Aim of the task: Show every line of the material that follows in which the word "sizeKey" occurs.

Material for the task:

(* ===== verification/JsNumber.v ===== *)
(** * Numbers of the language

    A number is a binary64 value: [NaN], an infinity or a finite value, kept as
    the exact rational it denotes. The file models what the code uses of them:
    [Number(string)] with its rounding to binary64, [Number.isInteger],
    [Number.isFinite], [Math.round], the arithmetic operators and [String(n)]. *)

From Stdlib Require Import ZArith QArith Qround Qreduction Qcanon Lia.
From S2P Require Import Prelude.

#[local] Open Scope Z_scope.

Inductive jsnum : Type :=
| NaN
| Inf (negative : bool)
| Fin (q : Q).

Definition num_of_Z (n : Z) : jsnum := Fin (inject_Z n).

Definition isFinite (n : jsnum) : bool := match n with Fin _ => true | _ => false end.
Definition isNaN (n : jsnum) : bool := match n with NaN => true | _ => false end.

(** The integer a number denotes, when it is one: [Number.isInteger(n)]. *)
Definition to_integer (n : jsnum) : option Z :=
  match n with
  | Fin q => if (Zpos (Qden (Qred q)) =? 1) then Some (Qnum (Qred q)) else None
  | _ => None
  end.

(** [Math.round]: to the nearest integer, ties towards plus infinity. *)
Definition math_round (q : Q) : Z := Qfloor (q + (1 # 2)).

Lemma to_integer_Z n : to_integer (num_of_Z n) = Some n.
Proof.
  unfold to_integer, num_of_Z, inject_Z.
  assert (Qred (n # 1) = (n # 1)) as ->.
  { apply Qred_identity. simpl. apply Z.gcd_1_r. }
  done.
Qed.

Lemma math_round_Z n : math_round (inject_Z n) = n.
Proof.
  unfold math_round. change (Qfloor (inject_Z n + (1 # 2))) with ((n * 2 + 1) / 2).
  rewrite Z.div_add_l by lia. change (1 / 2) with 0. lia.
Qed.

(** ** Rounding a rational to binary64, ties to even *)

Definition round_half_even (n d : Z) : Z :=
  let q := n / d in
  let r := n mod d in
  if 2 * r <? d then q
  else if d <? 2 * r then q + 1
  else if Z.even q then q else q + 1.
Definition pretty_reads (v : json) : Prop := ∀ depth rest n,
  json_wf v → delim rest → (length (pretty v depth) < n)%nat →
  parse_value n (pretty v depth ++ rest) = Some (v, rest).

Lemma pretty_elements_reads l depth depth' : l ≠ [] → Forall pretty_reads l → Forall json_wf l →
  ∀ n rest, let text := join (44 :: newline depth) (map (λ v, pretty v depth) l) in
  (S (length text) < n)%nat → parse_elements n (text ++ newline depth' ++ 93 :: rest) = Some (l, rest).
Proof.
  intros Hne Hr Hw n rest. cbv zeta. revert n. induction l as [|v l IH]; [done|]; intros n Hn.
  inversion_clear Hr as [|? ? Hv Hr']. inversion_clear Hw as [|? ? Wv Wl].
  destruct n as [|n]; [simpl in Hn; lia|]. destruct l as [|v' l].
  - cbn [map join] in *. cbn [parse_elements].
    rewrite (Hv depth (newline depth' ++ 93 :: rest) n) by (done || (simpl; auto) || lia). cbn [mbind option_bind].
    by rewrite skip_ws_newline.
  - cbn [map] in *. rewrite join_cons2 in *. norm_len Hn. rewrite <- !app_assoc. cbn [parse_elements].
    rewrite Hv by (done || (simpl; auto) || lia). cbn [mbind option_bind app skip_ws].
    change (is_ws 44) with false. cbv iota. rewrite parse_elements_newline, IH by (done || lia). done.
Qed.

Lemma pretty_member_read n k v depth rest :
  units k → json_wf v → pretty_reads v → delim rest → (length (member_text k (pretty v depth)) ≤ n)%nat →
  parse_members (S n) (member_text k (pretty v depth) ++ rest) =
  match skip_ws rest with
  | 44 :: r' => '(l, rest) ← parse_members n r'; Some ((k, v) :: l, rest)
  | 125 :: rest => Some ([(k, v)], rest)
  | _ => None
  end.
Proof.
  intros Hk Hw Hv Hd Hn. unfold member_text, quote in *. norm_len Hn. norm_app. cbn [parse_members skip_ws].
  change (is_ws 34) with false. cbv iota. rewrite parse_quoted by done. cbn [mbind option_bind skip_ws].
  change (is_ws 58) with false. cbv iota.
  replace (parse_value n (32 :: pretty v depth ++ rest)) with (parse_value n (pretty v depth ++ rest)) by (by destruct n).
  by rewrite Hv by (done || lia).
Qed.
(** ** Claims *)

(** C4: The placement search is sound, complete and optimal: a position it
    returns puts the widget inside the grid, off every widget already there, and
    nearest to the request (row first, then column) among all the free positions;
    it gives up only when the size cannot fit the grid or no position is free. *)
Theorem findAvailableOverviewWidgetPosition_spec widget ws :
  positive_sizes ws →
  match findAvailableOverviewWidgetPosition widget ws None with
  | Some p =>
    in_grid (at_position widget p) ∧ disjoint_from (at_position widget p) ws ∧
    ∀ q, position_ok widget q → disjoint_from (at_position widget q) ws →
      nearer (requestedY widget) p.2 q.2 ∧ (q.2 = p.2 → nearer (requestedX widget) p.1 q.1)
  | None =>
    ¬ size_ok widget ∨
    ∀ q, position_ok widget q → ¬ disjoint_from (at_position widget q) ws
  end.
Proof.
  intros Hpos. pose proof (createOverviewGridOccupancy_marks ws) as Hm.
  change (findAvailableOverviewWidgetPosition widget ws None)
    with (findAvailableOverviewWidgetPosition widget ws (Some (createOverviewGridOccupancy ws))).
  destruct (findAvailableOverviewWidgetPosition _ _ _) as [p|] eqn:Hf.
  - destruct (find_sound _ _ Hm Hpos _ _ Hf). split_and!; [done..|]. intros q Hq Hd.
    by eapply (find_nearest_free _ _ Hm Hpos).
  - destruct (decide (size_ok widget)) as [Hs|Hs]; [right|by left]. intros q Hq Hd.
    by apply (find_complete _ _ Hm Hpos widget q Hs Hq Hd).
Qed.

Lemma findAvailableOverviewWidgetPosition_spec_witness :
  positive_sizes [mkRect 0 0 3 2] ∧
  in_grid (at_position (mkRect 0 0 6 2) (3, 0)) ∧ disjoint_from (at_position (mkRect 0 0 6 2) (3, 0)) [mkRect 0 0 3 2].
Proof.
  assert (positive_sizes [mkRect 0 0 3 2]) as Hp by (apply Forall_singleton; simpl; lia).
  split; [exact Hp|].
  pose proof (findAvailableOverviewWidgetPosition_spec (mkRect 0 0 6 2) [mkRect 0 0 3 2] Hp) as H.
  assert (findAvailableOverviewWidgetPosition (mkRect 0 0 6 2) [mkRect 0 0 3 2] None = Some (3, 0)) as E
    by (vm_compute; reflexivity).
  rewrite E in H. split; apply H.
Defined.

(** Deduplicating widgets keeps exactly one widget of every type present, the
    first in the order given, and changes nothing when the types are distinct. *)
Theorem deduplicateOverviewWidgetTypes_spec ws :
  NoDup (wtype <$> deduplicateOverviewWidgetTypes ws) ∧
  deduplicateOverviewWidgetTypes ws `sublist_of` ws ∧
  (∀ l1 w l2, ws = l1 ++ w :: l2 → wtype w ∉ wtype <$> l1 → w ∈ deduplicateOverviewWidgetTypes ws) ∧
  (NoDup (wtype <$> ws) → deduplicateOverviewWidgetTypes ws = ws).
Proof.
  unfold deduplicateOverviewWidgetTypes. destruct (dedup_types_spec [] ws) as (H1 & _ & H3).
  split_and!; [done|done| |].
  - intros l1 w l2 -> Hw. apply dedup_types_first; [done|]. apply not_elem_of_nil.
  - intros Hnd. apply dedup_types_id; [done|]. intros t _ Ht. no_elem.
Qed.
(* ===== verification/OverviewStorage.v ===== *)
(** * Persisted overview dashboards

    Models frontend/src/features/overviewLayout/overviewLayoutStorage.ts: the
    normalisation of untrusted JSON into dashboards, and reading and writing
    them in browser storage. [option] at the outside of a result is an exception
    that was thrown; the sets of the source are lists. *)

From S2P Require Import Prelude JsNumber JsDate Json WebStorage OverviewModel.

Definition DASHBOARDS_STORAGE_PREFIX : ustring := u! "edr.overviewDashboards.v1.user.".
Definition ACTIVE_DASHBOARD_STORAGE_PREFIX : ustring := u! "edr.overviewActiveDashboard.v1.user.".

Record StoredOverviewLayoutState := mkLayoutState {
  dashboards : list CustomOverviewDashboard;
  activeDashboardId : ustring;
}.

Definition dashboardsStorageKey (userId : Z) : ustring :=
  DASHBOARDS_STORAGE_PREFIX ++ string_of_Z userId.
Definition activeDashboardStorageKey (userId : Z) : ustring :=
  ACTIVE_DASHBOARD_STORAGE_PREFIX ++ string_of_Z userId.

Definition normalizeText (value : option json) (maxLength : Z) : option ustring :=
  match as_string value with
  | None => None
  | Some s =>
    let normalized := slice0 maxLength (trim s) in
    if truthy normalized then Some normalized else None
  end.

Definition clampInteger (value : option json) (min max fallback : Z) : Z :=
  match as_number value with
  | Some (Fin q) => clamp (math_round q) min max
  | _ => fallback
  end.

(** The widget, when it is accepted, and the updated set of widget ids. *)
Definition normalizeWidget (value : json) (widgetIds : list ustring)
  : option (option CustomDashboardWidget * list ustring) :=
  match isOverviewWidgetType (prop (u! "type") value) with
  | None => Some (None, widgetIds)
  | Some t =>
    if isRecord value then
      match normalizeText (prop (u! "uid") value) 160 with
      | None => Some (None, widgetIds)
      | Some uid =>
        if decide (uid ∈ widgetIds) then Some (None, widgetIds)
        else
          definition ← widgetDefinition t;
          let w := clampInteger (prop (u! "w") value) (minW definition)
                     (Z.min (maxW definition) OVERVIEW_GRID_COLUMNS) (defaultW definition) in
          let h := clampInteger (prop (u! "h") value) (minH definition) (maxH definition)
                     (defaultH definition) in
          let x := clampInteger (prop (u! "x") value) 0 (OVERVIEW_GRID_COLUMNS - w) 0 in
          let y := clampInteger (prop (u! "y") value) 0 (OVERVIEW_GRID_MAX_ROWS - h) 0 in
          Some (Some (mkWidget uid t (mkRect x y w h)), set_add uid widgetIds)
      end
    else Some (None, widgetIds)
  end.

(** The local variables of the loop of [normalizeDashboard]. *)
Record NormalizeState := mkNorm {
  n_widgetIds : list ustring;
  n_widgetTypes : list OverviewWidgetType;
  n_widgets : list CustomDashboardWidget;
  n_occupancy : list Z;
  n_unplaceable : list ustring;
}.

Definition initial_norm : NormalizeState := mkNorm [] [] [] (createOverviewGridOccupancy []) [].

Definition sizeKey (r : Rect) : ustring := string_of_Z (rw r) ++ u! "x" ++ string_of_Z (rh r).

(** The candidate's type was placed already. *)
Definition type_taken (candidate : json) (types : list OverviewWidgetType) : bool :=
  isRecord candidate &&
  match isOverviewWidgetType (prop (u! "type") candidate) with
  | Some t => bool_decide (t ∈ types)
  | None => false
  end.

(** One iteration of the loop over the candidate widgets. *)
Definition normalize_step (st : NormalizeState) (candidate : json) : option NormalizeState :=
  if type_taken candidate (n_widgetTypes st) then Some st
  else
    '(widget, ids) ← normalizeWidget candidate (n_widgetIds st);
    let st := mkNorm ids (n_widgetTypes st) (n_widgets st) (n_occupancy st) (n_unplaceable st) in
    match widget with
    | None => Some st
    | Some widget =>
      if decide (sizeKey (wrect widget) ∈ n_unplaceable st) then Some st
      else
        match findAvailableOverviewWidgetPosition (wrect widget) (wrect <$> n_widgets st)
                (Some (n_occupancy st)) with
        | None =>
          Some (mkNorm (n_widgetIds st) (n_widgetTypes st) (n_widgets st) (n_occupancy st)
                  (set_add (sizeKey (wrect widget)) (n_unplaceable st)))
        | Some position =>
          let placedWidget := placed widget position in
          Some (mkNorm (n_widgetIds st) (set_add (wtype placedWidget) (n_widgetTypes st))
                  (n_widgets st ++ [placedWidget])
                  (occupyOverviewGridRegion (n_occupancy st) (wrect placedWidget))
                  (n_unplaceable st))
        end
    end.

Section normalize.
Context `{DateHost}.

Definition normalizeDate (value : option json) : option ustring :=
  s ← as_string value; iso_of_string s.

Definition fallbackDate : ustring := toISOString 0.

(** The dashboard, when it is accepted, and the updated set of dashboard ids. *)
Definition normalizeDashboard (value : json) (dashboardIds : list ustring)
  : option (option CustomOverviewDashboard * list ustring) :=
  if isRecord value then
    match normalizeText (prop (u! "id") value) 120, normalizeText (prop (u! "name") value) 80,
          as_array (prop (u! "widgets") value) with
    | Some id, Some name, Some candidates =>
      if decide (id ∈ dashboardIds) then Some (None, dashboardIds)
      else
        st ← foldM normalize_step initial_norm candidates;
        match n_widgets st with
        | [] => Some (None, dashboardIds)
        | widgets =>
          Some (Some (mkDashboard id name widgets
                  (default fallbackDate (normalizeDate (prop (u! "createdAt") value)))
                  (default fallbackDate (normalizeDate (prop (u! "updatedAt") value)))),
                set_add id dashboardIds)
        end
    | _, _, _ => Some (None, dashboardIds)
    end
  else Some (None, dashboardIds).

Definition store_step (acc : list ustring * list CustomOverviewDashboard) (candidate : json)
  : option (list ustring * list CustomOverviewDashboard) :=
  '(dashboard, ids) ← normalizeDashboard candidate acc.1;
  Some (ids, match dashboard with Some d => acc.2 ++ [d] | None => acc.2 end).

(** [value.version === 1] *)
Definition version_one (value : json) : bool :=
  match as_number (prop (u! "version") value) with
  | Some n => bool_decide (to_integer n = Some 1)
  | None => false
  end.

(** The dashboards of the store; its version is always 1. *)
Definition normalizeOverviewDashboardStore (value : json) : option (list CustomOverviewDashboard) :=
  match as_array (prop (u! "dashboards") value) with
  | Some candidates =>
    if isRecord value && version_one value then snd <$> foldM store_step ([], []) candidates
    else Some []
  | None => Some []
  end.

Definition parseOverviewDashboardStore (raw : option ustring) : list CustomOverviewDashboard :=
  if truthy_opt raw then
    match raw with
    | Some text =>
      match JSON_parse text with
      | Some value => default [] (normalizeOverviewDashboardStore value)
      | None => []
      end
    | None => []
    end
  else [].

Definition empty_layout : StoredOverviewLayoutState := mkLayoutState [] DEFAULT_DASHBOARD_ID.

(** The [catch] clause gives the empty layout. *)
Definition readOverviewLayoutState (userId : Z) (storage : Storage) : StoredOverviewLayoutState :=
  default empty_layout
    (raw ← getItem storage (dashboardsStorageKey userId);
     let ds := parseOverviewDashboardStore raw in
     storedActive ← getItem storage (activeDashboardStorageKey userId);
     Some (mkLayoutState ds
       (match storedActive with
        | Some active =>
          if truthy active && js_some (λ d, bool_decide (dash_id d = active)) ds then active
          else DEFAULT_DASHBOARD_ID
        | None => DEFAULT_DASHBOARD_ID
        end))).
End normalize.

Response to this task:
Definition sizeKey (r : Rect) : ustring := string_of_Z (rw r) ++ u! "x" ++ string_of_Z (rh r).
      if decide (sizeKey (wrect widget) ∈ n_unplaceable st) then Some st
                  (set_add (sizeKey (wrect widget)) (n_unplaceable st)))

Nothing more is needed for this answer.